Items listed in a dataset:
┄┄┄┄┄┄┄┄┄┄┄┄┄┄┄┄┄┄┄┄

(** X13. What [save_edges_to_csv] writes is what [load_all_csv_edges]
    reads: the path ends in [.csv], the first row is the header, every row
    has exactly two fields, and there is one row for each edge that
    [G.edges()] lists. *)
Theorem save_writes_loadable_file (l : nx.view) author max_depth :
  endswith (save_edges_to_csv l author max_depth).1 ".csv" = true
  ∧ head (save_edges_to_csv l author max_depth).2
    = Some ["Author1"; "Author2"]
  ∧ Forall (λ row, length row = 2%nat) (save_edges_to_csv l author max_depth).2
  ∧ length (save_edges_to_csv l author max_depth).2
    = S (length (nx.edges_in l)).
Proof.
  split; [apply save_filename_csv|]. split; [done|]. split.
  - unfold save_edges_to_csv. simpl. constructor; [done|].
    apply Forall_fmap, Forall_forall. by intros [u v] _.
  - unfold save_edges_to_csv. simpl. by rewrite length_fmap.
Qed.

(** X14. For an undirected graph in which every node has a neighbour,
    saving and then loading the one file gives the graph back. *)
Theorem save_then_load_round_trip
    (g : nx.Graph) (l : nx.view) author max_depth name :
  nx.symmetric g → nx.views l g → nx.endpoints g = nx.nodes g →
  endswith name ".csv" = true →
  load_all_csv_edges [(name, (save_edges_to_csv l author max_depth).2)]
  = Ok g.
Proof.
  intros Hsym Hl Hiso Hname. unfold load_all_csv_edges. simpl.
  rewrite Hname. rewrite (load_saved_rows g l Hsym Hl).
  by rewrite drop_isolated_id.
Qed.

End StoreMore.

Lemma load_folder_without_csv_files_witness :
  load_all_csv_edges [("notes.txt", [["A"; "B"]]); ("csv", [])] = Ok nx.empty.
Proof.
  apply (load_folder_without_csv_files
           [("notes.txt", [["A"; "B"]]); ("csv", [])]).
  repeat constructor.
Defined.

Lemma load_depends_on_files_only_witness :
  load_all_csv_edges (folder_two ++ folder_one ++ folder_two)
  = load_all_csv_edges (folder_one ++ folder_two).
Proof.
  apply (load_depends_on_files_only (folder_two ++ folder_one ++ folder_two)
           (folder_one ++ folder_two)).
  intros f.
  change (csv_files (folder_two ++ folder_one ++ folder_two))
    with [folder_two.*2 !!! 0%nat; folder_one.*2 !!! 0%nat;
          folder_two.*2 !!! 0%nat].
  change (csv_files (folder_one ++ folder_two))
    with [folder_one.*2 !!! 0%nat; folder_two.*2 !!! 0%nat].
  rewrite !elem_of_cons, elem_of_nil. tauto.
Defined.

Lemma loaded_graph_undirected_without_isolated_nodes_witness :
  nx.symmetric (nx.add_edge (nx.add_edge nx.empty "A" "B") "B" "C")
  ∧ nx.nodes (nx.add_edge (nx.add_edge nx.empty "A" "B") "B" "C")
    = nx.endpoints (nx.add_edge (nx.add_edge nx.empty "A" "B") "B" "C").
Proof.
  apply (loaded_graph_undirected_without_isolated_nodes folder_two).
  reflexivity.
Defined.

Lemma save_then_load_round_trip_witness :
  load_all_csv_edges
    [("collaboration_network_A_depth_3.csv",
      (save_edges_to_csv views_chain "A" 3).2)] = Ok G_chain.
Proof.
  apply (save_then_load_round_trip G_chain views_chain "A" 3
           "collaboration_network_A_depth_3.csv").
  - repeat apply symmetric_add_edge. apply symmetric_empty.
  - apply (bool_decide_unpack (nx.views views_chain G_chain)). vm_compute.
    exact I.
  - vm_compute. reflexivity.
  - reflexivity.
Defined.

(** ** From a build to a loaded graph *)

Section Pipeline.

Context {W : Type} (search : W → string → W * result (list Result)).

Lemma build_hops (fuel : nat) (w : W) (start_author : string) (max_depth : Z) :
  hops_bounded start_author max_depth
    (G (final (build_collaboration_network search fuel w start_author
                 max_depth)))
    (queue (final (build_collaboration_network search fuel w start_author
                     max_depth))).
Proof.
  apply (while_queue_invariant search
           (λ st, hops_bounded start_author max_depth (G st) (queue st))).
  - intros st a d rest HI Hq. by apply loop_body_hops_bounded.
  - unfold init. simpl. split.
    + intros c d Hc. apply list_elem_of_singleton in Hc.
      injection Hc as -> ->. split; [lia|]. split; [lia|constructor].
    + intros x Hx. unfold nx.empty in Hx. set_solver.
Qed.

┄┄┄┄┄┄┄┄┄┄┄┄┄┄┄┄┄┄┄┄

(What the task requires)
Nothing but a number belongs in the answer, namely how many lines above include "string".

(Expected output)
2